Skills dearth retarding mechanised mining success – Gold Fields

22nd April 2015 By: Martin Creamer - Creamer Media Editor

Skills dearth retarding mechanised mining success – Gold Fields

Nick Holland
Photo by: Duane Daws

JOHANNESBURG (miningweekly.com) – Plans being fleshed out by South Africa’s Chamber of Mines (CoM) in liaison with government for a centre of excellence were poised to take mechanised mining to the next level, Gold Fields CEO Nick Holland said on Tuesday.

But in the meantime, the going continued to be tough in the mechanised arena where a skills dearth was retarding progress.

Responding to Creamer Media’s Mining Weekly Online at the African Mining Network in Johannesburg, Holland outlined how Gold Fields had found it difficult to introduce mechanised mining at its wide-orebodied South Deep gold mine, which is struggling to break even.

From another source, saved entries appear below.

Lemma pad_spec c msg : absorbed c msg →
  ∃ c', PadMessage F c x80 = Some c' ∧ Intermediate_Hash c' = fips_hash (f_process F) blk wb H0 msg ∧
    Computed c' = 0 ∧ Corrupted c' = 0.
Proof.
  intros Hc. pose proof (Nat.mod_upper_bound (length msg) blk ltac:(lia)) as Hr.
  rewrite (hash_tail c msg _ Hc (length_pad_tail c _ Hr (ab_len _ _ Hc))).
  destruct Hc as [Hh Hi Hlen Hbl Hhi Hlo Hbits Hcomp Hcorr].
  set (r := (length msg mod blk)%nat) in *. unfold PadMessage, pad_tail. rewrite Hi.
  destruct (Nat.leb_spec (blk - 2 * wb) r) as [Hge|Hlt]; rewrite put_byte_spec by lia; cbn [mbind option_bind].
  - rewrite zero_to_spec; cbn [Message_Block_Index Message_Block set_block]; rewrite ?length_insert; try lia.
    cbn [mbind option_bind].
    rewrite zero_to_spec; cbn [Message_Block_Index Message_Block set_block set_hash ProcessMessageBlock];
      rewrite ?Hi, ?length_app, ?length_replicate, ?length_take, ?length_drop, ?length_insert; try lia.
    eexists. split; [done|]. split; [|done].
    cbn [Intermediate_Hash Message_Block_Index Message_Block Length_High Length_Low set_len set_block set_hash ProcessMessageBlock absorb].
    rewrite take_insert_snoc by lia. rewrite (drop_ge _ blk) by (rewrite length_insert; lia).
    set (A := take r (Message_Block c) ++ [x80] ++ replicate (blk - r - 1) x00).
    set (B := replicate (blk - 2 * wb) x00 ++ be_enc wb (Length_High c) ++ be_enc wb (Length_Low c)).
    assert (length A = blk) as HA by (unfold A; rewrite !length_app, length_take, length_replicate; simpl; lia).
    assert (∀ X, take r (Message_Block c) ++ [x80] ++ (replicate (blk - r - 1) x00 ++ replicate (blk - 2 * wb) x00) ++ X =
      A ++ replicate (blk - 2 * wb) x00 ++ X) as -> by (intros X; unfold A; by rewrite <-!(assoc_L (++))).
    fold B. rewrite (take_app_length' A), (drop_app_length' A) by done. f_equal; [f_equal|].
    + unfold A. rewrite app_nil_r, <-(assoc_L (++)). do 3 f_equal. lia.
    + unfold B. rewrite take_0, app_nil_l, Nat.sub_0_r, take_app_length' by (by rewrite length_replicate).
      rewrite take_ge; [done|]. rewrite !length_app, length_replicate, !length_be_enc. lia.
  - rewrite zero_to_spec; cbn [Message_Block_Index Message_Block set_block set_hash ProcessMessageBlock];
      rewrite ?length_insert; try lia.
    eexists. split; [done|]. split; [|done].
    cbn [Intermediate_Hash Message_Block_Index Message_Block Length_High Length_Low set_len set_block set_hash ProcessMessageBlock absorb].
    f_equal. rewrite take_insert_snoc by lia. rewrite (assoc_L (++) _ (replicate (blk - 2 * wb - S _) x00)), Hi.
    rewrite take_app_length' by (rewrite !length_app, length_take, length_replicate; simpl; lia).
    rewrite (take_ge (_ ++ _ ++ _) blk).
    + rewrite <-!(assoc_L (++)). do 3 f_equal. f_equal. lia.
    + rewrite !length_app, length_take, length_replicate, !length_be_enc, Hlen. simpl. lia.
Qed.

Lemma result_spec c msg size : absorbed c msg → (∀ h b, length (f_process F h b) = length H0) →
  (size ≤ wb * length H0)%nat →
  ∃ c', ResultN F c size = Some (0, fips_digest (f_process F) blk wb H0 size msg, c') ∧
    ResultN F c' size = Some (0, fips_digest (f_process F) blk wb H0 size msg, c') ∧
    Message_Block c' = replicate blk x00.
Proof.
  intros Hc HP Hs. destruct (pad_spec c msg Hc) as (c1 & E & Hh & Hcomp & Hcorr).
  assert (length (fips_hash (f_process F) blk wb H0 msg) = length H0) as Hlen.
  { unfold fips_hash. generalize (length (pad blk wb msg) / blk)%nat as n. intros n.
    destruct n as [|n]; [done|]. rewrite absorb_S. apply HP. }
  unfold ResultN. rewrite (ab_corrupted _ _ Hc), (ab_computed _ _ Hc). cbn [negb Z.eqb]. unfold Finalize. rewrite E.
  cbn [mbind option_bind]. exists (set_computed (set_len (set_block c1 (Message_Block_Index c1) (replicate blk x00)) 0 0) 1). split; [|split; [|done]].
  - cbn [Intermediate_Hash set_computed set_len set_block]. rewrite Hh, digest_words by (rewrite ?Hlen; done). done.
  - cbn [Intermediate_Hash set_computed set_len set_block Corrupted Computed]. rewrite Hcorr. cbn [negb Z.eqb].
    cbn [mbind option_bind Intermediate_Hash set_computed set_len set_block].
    rewrite Hh, digest_words by (rewrite ?Hlen; done). done.
Qed.
End stream.
Lemma crcstr_spec fuel v : 0 ≤ v < 64 ^ Z.of_nat fuel →
  Forall crc_char (shcrcstr_loop fuel v) ∧ crc_val (shcrcstr_loop fuel v) = v.
Proof.
  revert v. induction fuel as [|fuel IH]; intros v Hv; cbn [shcrcstr_loop].
  - change (64 ^ Z.of_nat 0) with 1 in Hv. split; [constructor|]. cbn. lia.
  - destruct (Z.eqb_spec v 0) as [->|]; [split; [constructor|done]|].
    rewrite Nat2Z.inj_succ, Z.pow_succ_r in Hv by lia. rewrite Z.shiftr_div_pow2 by done. change (2 ^ 6) with 64.
    pose proof (Z.mod_pos_bound v 64 ltac:(lia)) as Hm. pose proof (Z.div_mod v 64 ltac:(lia)) as Hd.
    destruct (IH (v / 64)) as [IHf IHv].
    { split; [apply Z.div_pos; lia|]. apply Z.div_lt_upper_bound; lia. }
    split.
    + constructor; [|done]. split; [by rewrite map_idx|]. apply map_char. lia.
    + unfold crc_val in *. cbn [foldr]. rewrite IHv, map_idx by done. lia.
Qed.
Lemma length_crcstr (n fuel : nat) v : 0 ≤ v < 64 ^ Z.of_nat n → (length (shcrcstr_loop fuel v) ≤ n)%nat.
Proof.
  revert fuel v. induction n as [|n IH]; intros fuel v Hv.
  - change (64 ^ Z.of_nat 0) with 1 in Hv. assert (v = 0) as -> by lia. by destruct fuel.
  - destruct fuel as [|fuel]; cbn [shcrcstr_loop]; [simpl; lia|]. destruct (v =? 0); [simpl; lia|]. cbn [length].
    rewrite Nat2Z.inj_succ, Z.pow_succ_r in Hv by lia. rewrite Z.shiftr_div_pow2 by done. change (2 ^ 6) with 64.
    apply le_n_S, IH. split; [apply Z.div_pos; lia|]. apply Z.div_lt_upper_bound; lia.
Qed.

Lemma crcgen_loop_spec r : ∀ a, Forall crc_char r → 0 ≤ a → (a + 1) * 64 ^ zlen r ≤ 2 ^ 60 → r ≠ [] →
  shcrcgen_loop (64 * a) r = foldl (λ a c, 64 * a + stridx _crc_str_map c) a r.
Proof.
  induction r as [|c r IH]; intros a Hr Ha Hb Hne; [done|]. cbn [shcrcgen_loop foldl].
  apply Forall_cons in Hr as [[Hc _] Hr]. rewrite (proj2 (Z.eqb_neq _ _)) by lia.
  cbn [length] in Hb. rewrite Nat2Z.inj_succ, Z.pow_succ_r in Hb by lia.
  assert (1 ≤ 64 ^ zlen r) as H1 by (pose proof (Z.pow_pos_nonneg 64 (zlen r)); lia).
  rewrite u64_small by nia. destruct r as [|c' r']; [done|].
  assert (64 ≤ 64 ^ zlen (c' :: r')) as H64.
  { change 64 with (64 ^ 1) at 1. apply Z.pow_le_mono_r; simpl; lia. }
  rewrite Z.shiftl_mul_pow2 by done. change (2 ^ 6) with 64. rewrite u64_small by nia.
  replace ((64 * a + stridx _crc_str_map c) * 64) with (64 * (64 * a + stridx _crc_str_map c)) by lia.
  apply IH; [done|lia|nia|done].
Qed.
Lemma foldl_crc_val s : foldl (λ a c, 64 * a + stridx _crc_str_map c) 0 (reverse s) = crc_val s.
Proof.
  induction s as [|c s IH]; [done|]. rewrite reverse_cons, foldl_app. cbn [foldl]. rewrite IH. unfold crc_val. cbn [foldr]. lia.
Qed.
Lemma crcgen_spec s : Forall crc_char s → (length s ≤ 6)%nat → shcrcgen s = crc_val s.
Proof.
  intros Hs Hl. unfold shcrcgen. destruct (decide (s = [])) as [->|Hne]; [done|].
  change 0 with (64 * 0). rewrite crcgen_loop_spec.
  - apply foldl_crc_val.
  - by apply Forall_reverse.
  - done.
  - rewrite length_reverse. change (0 + 1) with 1. rewrite Z.mul_1_l.
    apply Z.le_trans with (64 ^ 6); [apply Z.pow_le_mono_r; lia|lia].
  - intros Hr. apply Hne. by rewrite <-(reverse_involutive s), Hr.
Qed.
(* ===== verification/Clients.v ===== *)
(** * Client lists and their requests

    The stratum, API and RPC services keep their connections the same way: a
    singly linked list of client records behind a static head, filled by the
    accept callback, marked by the close callback and swept by the timer, which
    also takes one line per connection from the read queue of the descriptor
    table.  This file holds the loops the three services share; Services.v
    instantiates them with the records and tests of each service. *)

From S2P Require Import Prelude Errors Shbuf Descriptor Hmac Key Opt Links.

(** ** Records and state

    What the loops use of a client record. *)
Class Client (N : Type) := {
  c_fd : N → Z;
  c_next : N → Z;
  c_set_fd : Z → N → N;
  c_set_next : Z → N → N;
  c_size : Z;
}.
Class ClientOk (N : Type) `{Client N} : Prop := {
  c_fd_set n z : c_fd (c_set_fd z n) = z;
  c_fd_next n z : c_fd (c_set_next z n) = c_fd n;
  c_next_set n z : c_next (c_set_next z n) = z;
  c_next_fd n z : c_next (c_set_fd z n) = c_next n;
  c_next_next n z z' : c_set_next z (c_set_next z' n) = c_set_next z n;
  c_fd_comm n z z' : c_set_fd z (c_set_next z' n) = c_set_next z' (c_set_fd z n);
  c_next_id n : c_set_next (c_next n) n = n;
}.

(** The records, the next free address, the head of the list and the
    descriptor table. *)
Record cst (N : Type) := CSt {
  cs_users : gmap Z N;
  cs_brk : Z;
  cs_list : Z;
  cs_desc : dtab;
}.
Arguments CSt {_} _ _ _ _.
Arguments cs_users {_} _.
Arguments cs_brk {_} _.
Arguments cs_list {_} _.
Arguments cs_desc {_} _.

(** What a sweep does with a record. *)
Inductive verdict := VSkip | VFree | VKeep.
#[global] Instance verdict_eq_dec : EqDecision verdict.
Proof. solve_decision. Defined.

Section state.
Context {N : Type}.
Implicit Types s : cst N.
Definition set_users (u : gmap Z N) s : cst N := CSt u (cs_brk s) (cs_list s) (cs_desc s).
Definition set_brk (z : Z) s : cst N := CSt (cs_users s) z (cs_list s) (cs_desc s).
Definition set_list (p : Z) s : cst N := CSt (cs_users s) (cs_brk s) p (cs_desc s).
Definition set_desc (dt : dtab) s : cst N := CSt (cs_users s) (cs_brk s) (cs_list s) dt.
End state.

Section ops.
Context {N : Type} `{Client N} `{Heap}.
Abbreviation C := (SM (cst N)).

(** ** Memory *)
Definition node_load (p : Z) : C N := sopt (λ s, cs_users s !! p).
Definition node_store (p : Z) (n : N) : C unit :=
  _ ← node_load p; smod (λ s, set_users (<[p := n]> (cs_users s)) s).
(** [calloc]: 0 when the heap is full. *)
Definition node_alloc (n : N) : C Z :=
  if heap_ok c_size then
    p ← sgets cs_brk;
    _ ← smod (λ s, set_brk (p + 1) (set_users (<[p := n]> (cs_users s)) s));
    mret p
  else mret 0.
Definition node_free (p : Z) : C unit :=
  _ ← node_load p; smod (λ s, set_users (delete p (cs_users s)) s).

(** ** Lists

    The number of records bounds the length of a list. *)
Definition on_list {A} (f : nat → Z → C A) : C A := s ← sget; f (size (cs_users s)) (cs_list s).

(** [for (user = list; user; user = user->next) if (test) break;] *)
Fixpoint find_node (fuel : nat) (test : N → bool) (p : Z) : C Z :=
  if p =? 0 then mret 0
  else match fuel with
       | O => sfault
       | S fuel => n ← node_load p; if test n then mret p else find_node fuel test (c_next n)
       end.

(** A loop over the list that only reads. *)
Fixpoint fold_nodes {A} (fuel : nat) (f : A → N → A) (acc : A) (p : Z) : C A :=
  if p =? 0 then mret acc
  else match fuel with
       | O => sfault
       | S fuel => n ← node_load p; fold_nodes fuel f (f acc n) (c_next n)
       end.

(** A loop over the list whose body does not relink. *)
Fixpoint each_node (fuel : nat) (body : Z → C unit) (p : Z) : C unit :=
  if p =? 0 then mret tt
  else match fuel with
       | O => sfault
       | S fuel => _ ← body p; n ← node_load p; each_node fuel body (c_next n)
       end.

(** [user->next = list; list = user]. *)
Definition link_node (p : Z) : C unit :=
  n ← node_load p;
  s ← sget;
  _ ← node_store p (c_set_next (cs_list s) n);
  smod (set_list p).

(** The close callback: the record of the descriptor is marked with -1. *)
Definition close_node (fd : Z) : C unit :=
  if fd <? 0 then mret tt
  else
    p ← on_list (λ fuel, find_node fuel (λ n, c_fd n =? fd));
    if p =? 0 then mret tt else n ← node_load p; node_store p (c_set_fd (-1) n).

(** The sweep: a skipped record is passed over without becoming [peer_last]. *)
Fixpoint sweep_list (fuel : nat) (judge : N → verdict) (last p : Z) : C unit :=
  if p =? 0 then mret tt
  else match fuel with
       | O => sfault
       | S fuel =>
          n ← node_load p;
          let peer_next := c_next n in
          match judge n with
          | VSkip => sweep_list fuel judge last peer_next
          | VFree =>
             _ ← (if last =? 0 then smod (set_list peer_next)
                  else m ← node_load last; node_store last (c_set_next peer_next m));
             _ ← node_free p;
             sweep_list fuel judge last peer_next
          | VKeep => sweep_list fuel judge p peer_next
          end
       end.
Definition close_free (judge : N → verdict) : C unit := on_list (λ fuel, sweep_list fuel judge 0).

(** [*_user_free]: unlink and free one record. *)
Fixpoint free_node (fuel : nat) (f_user p_user p : Z) : C unit :=
  if p =? 0 then mret tt
  else match fuel with
       | O => sfault
       | S fuel =>
          n ← node_load p;
          if p =? f_user then
            s ← sget;
            _ ← (if p =? cs_list s then smod (set_list (c_next n))
                 else m ← node_load p_user; node_store p_user (c_set_next (c_next n) m));
            node_free f_user
          else free_node fuel f_user p (c_next n)
       end.

Section desc.
Context (max_fd : Z).

(** [*_close_all]: [kind] says what [fstat] knows of a descriptor. *)
Fixpoint close_list (fuel : nat) (kind : Z → fd_kind) (skip : N → bool) (p : Z) : C unit :=
  if p =? 0 then mret tt
  else match fuel with
       | O => sfault
       | S fuel =>
          n ← node_load p;
          if skip n || (c_fd n =? -1) then close_list fuel kind skip (c_next n)
          else
            '(dt, _) ← sopt (λ s, descriptor_release max_fd (kind (c_fd n)) (c_fd n) (cs_desc s));
            _ ← smod (set_desc dt);
            _ ← node_free p;
            close_list fuel kind skip (c_next n)
       end.
Definition close_all (kind : Z → fd_kind) (skip : N → bool) : C unit :=
  _ ← on_list (λ fuel, close_list fuel kind skip); smod (set_list 0).

(** ** Requests

    One line of a read queue: no line, a line that is dropped, or a line.  The
    second search of the code stops at a zero byte. *)
Definition next_line (max : Z) (b : shbuf_t) : option (list byte) * shbuf_t :=
  let len := shbuf_idx (Some b) x0a in
  if len =? u64 (-1) then (None, if max <? data_of b then shbuf_trim b (data_of b) else b)
  else if max <? len then (None, shbuf_trim b (u64 (len + 1)))
  else
    let l := default [] (data b) in
    let len := stridx (cstring l) x0a in
    if len =? -1 then (None, b) else (Some (take (Z.to_nat len) l), shbuf_trim b (len + 1)).

Definition put_rbuff (fd : Z) (d : desc_t) (b : shbuf_t) : C unit :=
  smod (λ s, set_desc (dt_put (cs_desc s) fd
    (Desc (d_mode d) (d_flag d) (d_total d) (d_cstamp d) (d_stamp d) (Some b) (d_wbuff d) (d_net_addr d))) s).

(** The body of the timer's loop: the line that was taken, if any. *)
Definition take_request (max : Z) (skip : N → bool) (p : Z) : C (option (list byte)) :=
  n ← node_load p;
  if (c_fd n =? -1) || skip n then mret None
  else
    let fd := c_fd n in
    t ← sopt (λ s, descriptor_get max_fd fd (cs_desc s));
    match t with
    | None => mret None
    | Some d =>
       match d_rbuff d with
       | None => mret None
       | Some b =>
          let '(line, b') := next_line max b in
          _ ← put_rbuff fd d b';
          mret line
       end
    end.

(** The loop itself, with the requests it handled: [handle] answers whether the
    loop goes on. *)
Fixpoint serve_list (fuel : nat) (max : Z) (skip : N → bool) (handle : Z → list byte → C bool) (p : Z)
  : C (list (Z * list byte) * bool) :=
  if p =? 0 then mret ([], true)
  else match fuel with
       | O => sfault
       | S fuel =>
          line ← take_request max skip p;
          go ← (match line with None => mret true | Some l => handle p l end);
          let here := match line with None => [] | Some l => [(p, l)] end in
          if go : bool then
            n ← node_load p;
            '(rest, go) ← serve_list fuel max skip handle (c_next n);
            mret (here ++ rest, go)
          else mret (here, false)
       end.
Definition serve (max : Z) (skip : N → bool) (handle : Z → list byte → C bool) : C (list (Z * list byte) * bool) :=
  on_list (λ fuel, serve_list fuel max skip handle).
End desc.
End ops.
Lemma dt_put_slot dt fd d fd' : dt_slot (dt_alloc (dt_put dt fd d)) fd' = if decide (fd = fd') then d else dt_slot (dt_alloc dt) fd'.
Proof. unfold dt_put, dt_alloc. cbn. by rewrite dt_slot_insert. Qed.
Lemma put_rbuff_ok dt fd d b :
  desc_ok dt → dt_slot (dt_alloc dt) fd = d → shbuf_wf b →
  let dt' := dt_put dt fd (Desc (d_mode d) (d_flag d) (d_total d) (d_cstamp d) (d_stamp d) (Some b) (d_wbuff d) (d_net_addr d)) in
  desc_ok dt' ∧ ∀ fd', queue dt' fd' = if decide (fd' = fd ∧ is_Some (queue dt fd)) then Some (default [] (data b)) else queue dt fd'.
Proof.
  intros [Ht Hw] Hd Hb dt'. split.
  - split; [done|]. intros fd' b'. unfold dt'. rewrite dt_put_slot. destruct (decide (fd = fd')); [|by apply Hw]. cbn. by intros [= <-].
  - intros fd'. unfold queue, dt'. rewrite dt_put_slot. destruct (decide (fd = fd')) as [<-|Hne].
    + destruct (max_fd <=? fd); [by rewrite decide_False by (intros [_ [? [=]]])|]. cbn [d_flag]. rewrite Hd.
      destruct (d_flag d =? 0); [by rewrite decide_False by (intros [_ [? [=]]])|]. by rewrite decide_True.
    + rewrite decide_False; [done|]. intros [E _]. by apply Hne.
Qed.

Section timer.
Variables (max : Z) (skip : N → bool).
Hypothesis Hmax : 0 ≤ max.
Hypothesis skip_next : ∀ n z, skip (c_set_next z n) = skip n.

(** A client as the timer sees it: its address and the descriptor it reads. *)
Definition conn (x : Z * N) : Z * option Z := (x.1, if (c_fd x.2 =? -1) || skip x.2 then None else Some (c_fd x.2)).
(** One client, on the queues. *)
Definition take_q (fd : option Z) q : option (list byte) * (Z → option (list byte)) :=
  match fd with
  | None => (None, q)
  | Some fd =>
     match q fd with
     | None => (None, q)
     | Some l => let '(line, rest) := take_line max l in (line, <[fd := Some rest]> q)
     end
  end.
Definition frame s s' : Prop := cs_users s' = cs_users s ∧ cs_brk s' = cs_brk s ∧ cs_list s' = cs_list s.
Lemma frame_rep s s' cl : frame s s' → rep s cl → rep s' cl.
Proof. intros (Eu & Eb & El) [Hc Hb Hk]. split; unfold bodies in *; rewrite ?Eu, ?Eb, ?El; done. Qed.

(** A client is connected on a descriptor, or on none, which is -1. *)
Definition fds_ok cl : Prop := Forall (λ x, -1 ≤ c_fd x.2) cl.
Lemma take_request_spec s p n : cs_users s !! p = Some n → -1 ≤ c_fd n → desc_ok (cs_desc s) →
  let r := take_q (conn (p, body n)).2 (queue (cs_desc s)) in
  swp (take_request max_fd max skip p) s (λ line s', line = r.1 ∧ frame s s' ∧ desc_ok (cs_desc s') ∧ ∀ fd, queue (cs_desc s') fd = r.2 fd).
Proof.
  intros Hn Hfd Hok r. unfold take_request. apply swp_bind. eapply swp_load; [done|]. subst r. unfold conn. cbn [snd].
  rewrite body_fd. assert (skip (body n) = skip n) as -> by apply skip_next.
  destruct ((c_fd n =? -1) || skip n) eqn:Esk; [by apply swp_ret|]. apply orb_false_iff in Esk as [Eneg%Z.eqb_neq _]. set (fd := c_fd n) in *. cbv zeta. apply swp_bind.
  destruct Hok as [[t Ht] Hw]. assert (desc_ok (cs_desc s)) as Hok by (split; [by rewrite Ht|done]).
  assert (dt_alloc (cs_desc s) = t) as Ea by (unfold dt_alloc; by rewrite Ht).
  assert (queue (cs_desc s) fd = if max_fd <=? fd then None else if d_flag (dt_slot t fd) =? 0 then None else Some (rdata (dt_slot t fd))) as Eq
    by (unfold queue; by rewrite Ea). unfold take_q. rewrite Eq.
  eapply (swp_opt _ (if max_fd <=? fd then None else if d_flag (dt_slot t fd) =? 0 then None else Some (dt_slot t fd)));
    [unfold descriptor_get; rewrite Ht, (proj2 (Z.ltb_ge fd 0)) by lia; by destruct (max_fd <=? fd)|].
  destruct (max_fd <=? fd) eqn:Emax; [by apply swp_ret|]. set (d := dt_slot t fd) in *.
  destruct (d_flag d =? 0) eqn:Ef; [by apply swp_ret|]. unfold rdata. destruct (d_rbuff d) as [b|] eqn:Eb.
  2:{ cbn [mbind option_bind default]. assert (take_line max [] = (None, [])) as Enil by (unfold take_line; cbn [cut_line length]; change (Z.of_nat 0) with 0; by rewrite (proj2 (Z.ltb_ge max 0) Hmax)).
     
      rewrite Enil. apply swp_ret. split; [done|]. split; [done|]. split; [done|]. intros fd'. cbn [snd].
      destruct (decide (fd = fd')) as [<-|]; [rewrite fn_lookup_insert|by rewrite fn_lookup_insert_ne].
      rewrite Eq. unfold rdata. by rewrite Eb. }
  assert (shbuf_wf b) as Hb by (apply (Hw fd); by rewrite Ea). cbn [mbind option_bind].
  destruct (next_line_spec max b Hmax Hb) as (b' & En & Hb' & Ed). rewrite En.
  destruct (take_line max (default [] (data b))) as [line rest] eqn:Et. cbn [fst snd] in *.
  apply swp_bind, swp_mod, swp_ret. split; [done|]. split; [done|]. cbn [cs_desc set_desc].
  destruct (put_rbuff_ok (cs_desc s) fd d b' Hok) as [Hok' Hq]; [by rewrite Ea|done|]. split; [done|]. intros fd'. rewrite Hq, Ed.
  destruct (decide (fd' = fd ∧ _)) as [[-> _]|Hne]; [by rewrite fn_lookup_insert|].
  rewrite fn_lookup_insert_ne; [done|]. intros <-. apply Hne. split; [done|]. by rewrite Eq.
Qed.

He disclosed in response to Cadiz mining head Peter Major that the CoM’s proposed centre of excellence, which would retrain and re-equip people with the required skills, would likely ease the introduction of mechanisation in the future.

But in the interim, Gold Fields had seen fit to negotiate this year’s wage agreement outside of the CoM’s traditional collective bargaining framework in order to attract and retain the right skills for mechanised mining.

Earlier this month, the JSE- and NYSE-listed company reached a generous agreement with the National Union of Mineworkers and the Uasa union to pay increases of 10% a year each year for the next three years to the 3 500 people that it employs at its fully mechanised South Deep mine, 38 km west of Johannesburg.

Holland disclosed further that South Deep was also having to go outside of the conventional mining arena to find suitable mechanised mining candidates.

“Trying to retread conventional miners into mechanised mining doesn’t always work too well,” said Holland, who added that the company’s response was to use its new competitive pay package to recruit the right young people and put them through thorough training programmes.

Conceding that it would take time to train, he said it was incumbent on Gold Fields to “do it right” rather than quickly, given South Deep's 100-year orebody longevity.

While there was no doubt that at South Deep mechanisation could do in weeks what conventional mining, using multiple crews, would require months to do, many orebodies that lent themselves to advanced mining methods were being held back by insufficient expertise.

In November 2013 CoM head: safety and sustainable development Sietse van der Woude told Mining Weekly Online that plans were at an advanced stage for the centre of excellence in mine health and safety and that the activities of the centre would dovetail with the introduction of innovation and completely new ways of mining that a number of mining majors were developing.

A team from the Mine Health and Safety Council (MHSC), the statutory body tasked with establishing the centre, had at that stage undertaken a study tour of global institutions with the aim of facilitating South Africa’s transition to sustainable mining through innovation.

Mainly to fund mining research, mining companies pay R40-million to R50-million a year to the MHSC, which is governed by the Mine Health and Safety Act and which is made up of five employer representatives, five labour representatives and five State representatives.